In his book, A Winter Apprentice, John Willey shares insights into life in a Maine boatyard, where he worked and kept a journal from 1978 to ’79.
As the historian and boatbuilder John Gardner confirms, until recently boatbuilding was not recorded—the life of the yard crew even less so. This is Willey’s second book- his first is a poetry collection.
Visit his facebook page HERE.
John Willey brings a Maine boat yard to life in A Winter’s Apprentice
By Ramona du Houx
John Willey shares insights into life in a Maine boatyard, where he worked and kept a journal from 1978 to ’79 in his book, A Winter’s Apprentice. John’s perspectives are unique coming from being a scholar and private investigator. He knew he was working amoung a group of outstanding craftsmen and involved in a dying art that he has now preserved in his writings.
“Before it ever leaves its building shed, a yacht will take its makers on unimagined journeys. This one only begins in East Boothbay, Maine,” said Willey.

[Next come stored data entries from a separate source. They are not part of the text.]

Lemma has_setf_self f m : m ≠ 0 → has (setf f m) m = true.
Proof.
  intros Hm. unfold has, setf. rewrite Z.land_lor_distr_l, Z.land_diag.
  apply negb_true_iff, Z.eqb_neq. intros E. apply Hm. apply Z.bits_inj'. intros n Hn.
  apply (f_equal (λ z, Z.testbit z n)) in E. rewrite Z.lor_spec, Z.bits_0 in *.
  by destruct (Z.testbit m n), (Z.testbit (Z.land f m) n).
Qed.

Lemma u32_small z : 0 ≤ z < 2 ^ 32 → u32 z = z.
Proof. apply Z.mod_small. Qed.
Lemma u32_range z : 0 ≤ u32 z < 2 ^ 32.
Proof. apply Z.mod_pos_bound. lia. Qed.
Lemma i32_small z : - 2 ^ 31 ≤ z < 2 ^ 31 → i32 z = z.
Proof. intros. unfold i32. rewrite Z.mod_small; lia. Qed.
Lemma i32_range z : - 2 ^ 31 ≤ i32 z < 2 ^ 31.
Proof. unfold i32. pose proof (Z.mod_pos_bound (z + 2 ^ 31) (2 ^ 32)). lia. Qed.
Lemma u8_range z : 0 ≤ u8 z < 2 ^ 8.
Proof. apply Z.mod_pos_bound. lia. Qed.
Lemma u8_small z : 0 ≤ z < 2 ^ 8 → u8 z = z.
Proof. apply Z.mod_small. Qed.
Lemma i8_small z : - 2 ^ 7 ≤ z < 2 ^ 7 → i8 z = z.
Proof. intros. unfold i8. rewrite Z.mod_small; lia. Qed.

(** * Record field updates: [s <| field := v |>] *)

Class Fields (R : Type) := fields_of : R → R.
Class Updates {R E : Type} (get : R → E) := upd : (E → E) → R → R.
Arguments upd {R E} get {_} _ _.

Ltac find_updates get :=
  lazymatch type of get with
  | ?R → ?E =>
    let inst := constr:(ltac:(let i := constr:(_ : Fields R) in exact i)) in
    let body := eval hnf in inst in
    lazymatch eval pattern get in body with
    | ?F _ =>
      let r := eval cbv beta in (fun f : E → E => F (fun r : R => f (get r))) in
      exact r
    end
  end.
#[export] Hint Extern 1 (Updates ?get) => find_updates get : typeclass_instances.

Declare Scope kern_scope.
Delimit Scope kern_scope with kern.
Notation "s <| f := v |>" := (upd f (fun _ => v) s)
  (at level 12, left associativity, f at level 9) : kern_scope.
Notation "s <| f ::= v |>" := (upd f v s)
  (at level 12, left associativity, f at level 9) : kern_scope.
#[global] Open Scope kern_scope.

(** * The kernel monad: state, panic, sleep and memory faults *)

(** What a sleeping process waits on: the kernel's sleep channels are
    addresses of objects; here, the object's name and an index. *)
Inductive wchan := WChan (obj : string) (idx : Z).
#[export] Instance wchan_eq_dec : EqDecision wchan.
Proof. solve_decision. Defined.

Inductive res (S A : Type) : Type :=
  | Done (a : A) (s : S)          (** returned [a] in state [s] *)
  | Panicked (msg : string)       (** called [panic] *)
  | Asleep (c : wchan) (s : S)    (** blocked in [sleep] on [c] *)
  | Faulted                       (** touched memory outside any object *)
  | NoFuel.                       (** the model's iteration bound was too small *)
Arguments Done {S A} _ _.
Arguments Panicked {S A} _.
Arguments Asleep {S A} _ _.
Arguments Faulted {S A}.
Arguments NoFuel {S A}.

Definition M (S A : Type) : Type := S → res S A.

#[export] Instance M_ret S : MRet (M S) := λ A a s, Done a s.
#[export] Instance M_bind S : MBind (M S) := λ A B k m s,
  match m s with
  | Done a s' => k a s'
  | Panicked msg => Panicked msg
  | Asleep c s' => Asleep c s'
  | Faulted => Faulted
  | NoFuel => NoFuel
  end.

Section monad.
Context {S : Type}.
Definition get_s : M S S := λ s, Done s s.
Definition gets {A} (f : S → A) : M S A := λ s, Done (f s) s.
Definition modify (f : S → S) : M S unit := λ s, Done tt (f s).
Definition panic {A} (msg : string) : M S A := λ _, Panicked msg.
Definition asleep {A} (c : wchan) : M S A := λ s, Asleep c s.
Definition fault {A} : M S A := λ _, Faulted.
Definition nofuel {A} : M S A := λ _, NoFuel.
Definition unless_none {A} (o : option A) : M S A :=
  match o with Some a => mret a | None => fault end.
Definition when (b : bool) (m : M S unit) : M S unit := if b then m else mret tt.

Lemma bind_done {A B} (m : M S A) (k : A → M S B) s a s' :
  m s = Done a s' → (m ≫= k) s = k a s'.
Proof. unfold mbind, M_bind. by intros ->. Qed.
Lemma bind_assoc {A B C} (m : M S A) (f : A → M S B) (g : B → M S C) s :
  ((m ≫= f) ≫= g) s = (m ≫= (λ a, f a ≫= g)) s.
Proof. unfold mbind, M_bind. by destruct (m s). Qed.
Lemma bind_inv {A B} (m : M S A) (k : A → M S B) s b s' :
  (m ≫= k) s = Done b s' → ∃ a s1, m s = Done a s1 ∧ k a s1 = Done b s'.
Proof. unfold mbind, M_bind. destruct (m s); naive_solver. Qed.
Lemma get_s_eq (s : S) : get_s s = Done s s.
Proof. done. Qed.
Lemma gets_eq {A} (f : S → A) (s : S) : gets f s = Done (f s) s.
Proof. done. Qed.
Lemma modify_eq (f : S → S) (s : S) : modify f s = Done tt (f s).
Proof. done. Qed.
Lemma mret_eq {A} (a : A) (s : S) : mret (M := M S) a s = Done a s.
Proof. done. Qed.
End monad.

(** Run the first action of a bind in the goal by a lemma about it. *)
Tactic Notation "mstep" uconstr(lem) :=
  etrans; [eapply bind_done; eapply lem|]; cbv beta.

(** Unfold the monad's plumbing in a goal or hypotheses. *)
Ltac m_unfold :=
  unfold when, gets, get_s, modify, unless_none, panic, asleep, fault, nofuel,
    mret, M_ret, mbind, M_bind in *; cbn beta iota in *.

As the historian John Gardner confirms, until relatively recently boatbuilding was not recorded—the life of the yard crew even less so. Here is a rare and vibrant narrative from a winter apprentice.

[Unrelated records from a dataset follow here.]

(* ===== verification/Buf.v ===== *)
(** Buffer headers and their queues (sys/buf.h): the store of headers, its
    typed pointers, and the list a chain of links spells. *)
From S2P Require Import Prelude.

(** The objects a [struct buf *] points at: a buffer of the pool, a hash head
    ([bufhash]), a free-list head ([bfreelist]) or a driver's queue head. *)
Inductive bptr := BufP (n : nat) | HashP (n : nat) | FreeP (n : nat) | DrvP (n : nat).
#[export] Instance bptr_eq_dec : EqDecision bptr.
Proof. solve_decision. Defined.
#[export] Instance bptr_countable : Countable bptr.
Proof.
  refine (inj_countable'
    (λ p, match p with
          | BufP n => (0%nat, n) | HashP n => (1%nat, n)
          | FreeP n => (2%nat, n) | DrvP n => (3%nat, n) end)
    (λ q, match q with
          | (0%nat, n) => BufP n | (1%nat, n) => HashP n
          | (2%nat, n) => FreeP n | (_, n) => DrvP n end) _).
  by intros [].
Defined.

(** [struct buf]. [b_addr] is the core block's address; [b_resid] is also
    [b_cylin], [av_forw] and [av_back] are also [b_actf] and [b_actl]. *)
Record buf := MkBuf {
  b_flags : Z;
  b_forw : option bptr;
  b_back : option bptr;
  av_forw : option bptr;
  av_back : option bptr;
  b_bcount : Z;
  b_error : Z;
  b_dev : Z;
  b_addr : Z;
  b_blkno : Z;
  b_resid : Z;
}.
#[export] Instance buf_fields : Fields buf :=
  λ b, MkBuf (b_flags b) (b_forw b) (b_back b) (av_forw b) (av_back b) (b_bcount b)
    (b_error b) (b_dev b) (b_addr b) (b_blkno b) (b_resid b).

Definition B_WRITE : Z := 0x00000.
Definition B_READ : Z := 0x00001.
Definition B_DONE : Z := 0x00002.
Definition B_ERROR : Z := 0x00004.
Definition B_BUSY : Z := 0x00008.
Definition B_PHYS : Z := 0x00010.
Definition B_WANTED : Z := 0x00040.
Definition B_AGE : Z := 0x00080.
Definition B_ASYNC : Z := 0x00100.
Definition B_DELWRI : Z := 0x00200.
Definition B_TAPE : Z := 0x00400.
Definition B_INVAL : Z := 0x00800.
Definition B_LOCKED : Z := 0x02000.
Definition B_RAMREMAP : Z := 0x08000.
Definition NODEV : Z := -1.
Definition BUFHSZ : nat := 16.
Definition BQUEUES : nat := 3.
Definition BQ_LOCKED : nat := 0.
Definition BQ_LRU : nat := 1.
Definition BQ_AGE : nat := 2.
Definition DEV_BSIZE : Z := 1024.

Notation b_actf := av_forw (only parsing).
Notation b_actl := av_back (only parsing).
Notation b_cylin := b_resid (only parsing).

Notation bufs := (gmap bptr buf).

(** Dereferencing and storing through a [struct buf *]. *)
Definition rd (p : bptr) : M bufs buf := λ s,
  match s !! p with Some b => Done b s | None => Faulted end.
Definition wr (p : bptr) (f : buf → buf) : M bufs unit := λ s,
  match s !! p with Some b => Done tt (<[p := f b]> s) | None => Faulted end.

“It’s great, it really is great. I can see it, and see it all—smell it, taste it, and feel it. The shop and crew and Paul came through life size. I was there with you, every blessed, excruciating, wonderful minute…Last night after supper, I sat down with it and didn’t get up until I had finished, about 2 a.m,” endorsedJohn Gardner, historian, designer and builder of wooden boats, author of books including Building Classic Small Craft.
John Willey enthusiastically recommends others to become apprentices of the trade.

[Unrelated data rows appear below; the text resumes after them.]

(** C24: [malloc] never panics, faults or loops on a well-formed map: it
    either carves [size] units off the free space, from the first segment that
    is large enough, and leaves a well-formed map, or, exactly when no segment
    is large enough, returns 0 and leaves the map alone. *)
Theorem malloc_first_fit m l size :
  holds m l → 0 < size →
  (∃ a m' l' pre e post, malloc size m = Done a m' ∧ holds m' l' ∧ 0 < a ∧
    carved l l' [(a, size)] ∧ l = pre ++ e :: post ∧ m_addr e = a ∧ size ≤ m_size e ∧
    Forall (λ e, m_size e < size) pre) ∨
  (malloc size m = Done 0 m ∧ Forall (λ e, m_size e < size) l).
Proof.
  intros Hm Hsz. destruct (malloc_refines _ _ _ Hm Hsz) as (m'&_&_&_&Hr).
  destruct Hm as [Hc _]. destruct (first_fit l size) as [[a l']|] eqn:E.
  - left. destruct Hr as [Hr Hh]. destruct (first_fit_split _ _ _ _ E) as (pre&e&post&?&?&?&?).
    exists a, m', l', pre, e, post. split_and!; try done.
    + by eapply (first_fit_addr_pos 0).
    + by eapply first_fit_carved.
  - right. destruct Hr as [Hr ->]. split; [done|]. by apply first_fit_none.
Qed.

(** C26: [mfree] of allocated units returns them to the map, coalescing with
    the neighbours so that the segments stay disjoint, ordered and separated;
    it never panics. The units are lost (with a warning, the map unchanged)
    only when they touch no segment and the slot array is full. *)
Theorem mfree_correct m l size addr :
  holds m l → 0 < size → 0 < addr → addr + size < 2 ^ 32 → taken l size addr →
  (m_limit m < length (m_map m))%nat →
  ∃ m', mfree size addr m = Done tt m' ∧ m_limit m' = m_limit m ∧
    length (m_map m') = length (m_map m) ∧
    ((∃ l', holds m' l' ∧ m_log m' = m_log m ∧
        ∀ x, free_in l' x ↔ addr ≤ x < addr + size ∨ free_in l x) ∨
     (m_map m' = m_map m ∧ m_log m' = (size, addr) :: m_log m ∧
        (m_limit m ≤ length l)%nat ∧ ¬ free_in l (addr - 1) ∧ ¬ free_in l (addr + size))).
Proof.
  intros Hm Hsz Ha Hlim Ht Hroom.
  destruct (mfree_refines _ _ _ _ Hm Hsz Ha Hlim Ht Hroom) as (m'&Hr&Hl&Hn&Hf).
  exists m'. split_and!; [done..|]. destruct Hm as [Hc _].
  cbv zeta in Hf. destruct (decide _) as [|Hfull].
  - left. destruct Hf as [Hh Hlg]. exists (give l size addr). split_and!; [done..|].
    intros x. by eapply give_free.
  - right. destruct Hf as [Hmm Hlg].
    assert (length l < length (give l size addr))%nat as Hgl by lia.
    destruct (give_grows _ _ _ _ Hsz Hc Ht Hgl). split_and!; [done|done|lia|done|done].
Qed.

“The practice has worked well for more centuries than we can count. In every one of the great scholarly traditions, including but not limited to law and medicine and teaching, the best of us get that way by first attaching ourselves to the principles of what we want to know, and to the men and women who use and exemplify those principles to grow beyond them.”
He has a special affinity to crafting wood. As a teen growing up at Good Will-Hinckley in central Maine, he made his first boat with a friend, in his free time when he wasn’t avidly reading. Working in a boat yard seemed to be a natural course to take.
“As soon as I began work at Paul’s yard I was dazzled, smitten, and wanted to preserve what I learned as completely as I could. After about four or five weeks it dawned on me I had something close to chapters for a book, along with detailed letters I’d written to my dad,” said John.
Willey sought advise from professionals before completing his book.
“John Gardner answered my first letter to him, and was so enthusiastic and reassuring I thought I actually had a book under way. He was always there, encouraging, and I knew he knew what he was talking about, even when I did not.”
Willey’s stories and sage insights will resonate with any reader who has had to leave one career and transition into another.
John had been an independent private investigator in San Francisco when he was told by his doctor to find less hectic work in a more peaceful setting if he wanted to live longer. So, at midlife, he and his wife returned to Maine.
John has been a farmhand, janitor, jackhammer operator, U.S. Marine, choir member (bass), sailor, private investigator, electrician, boat builder, cabinetmaker, mason, and long served on the board of his beloved Good Will-Hinckley. In the summertime, he paddles an eighteen-foot sea kayak he built and launched in 1997.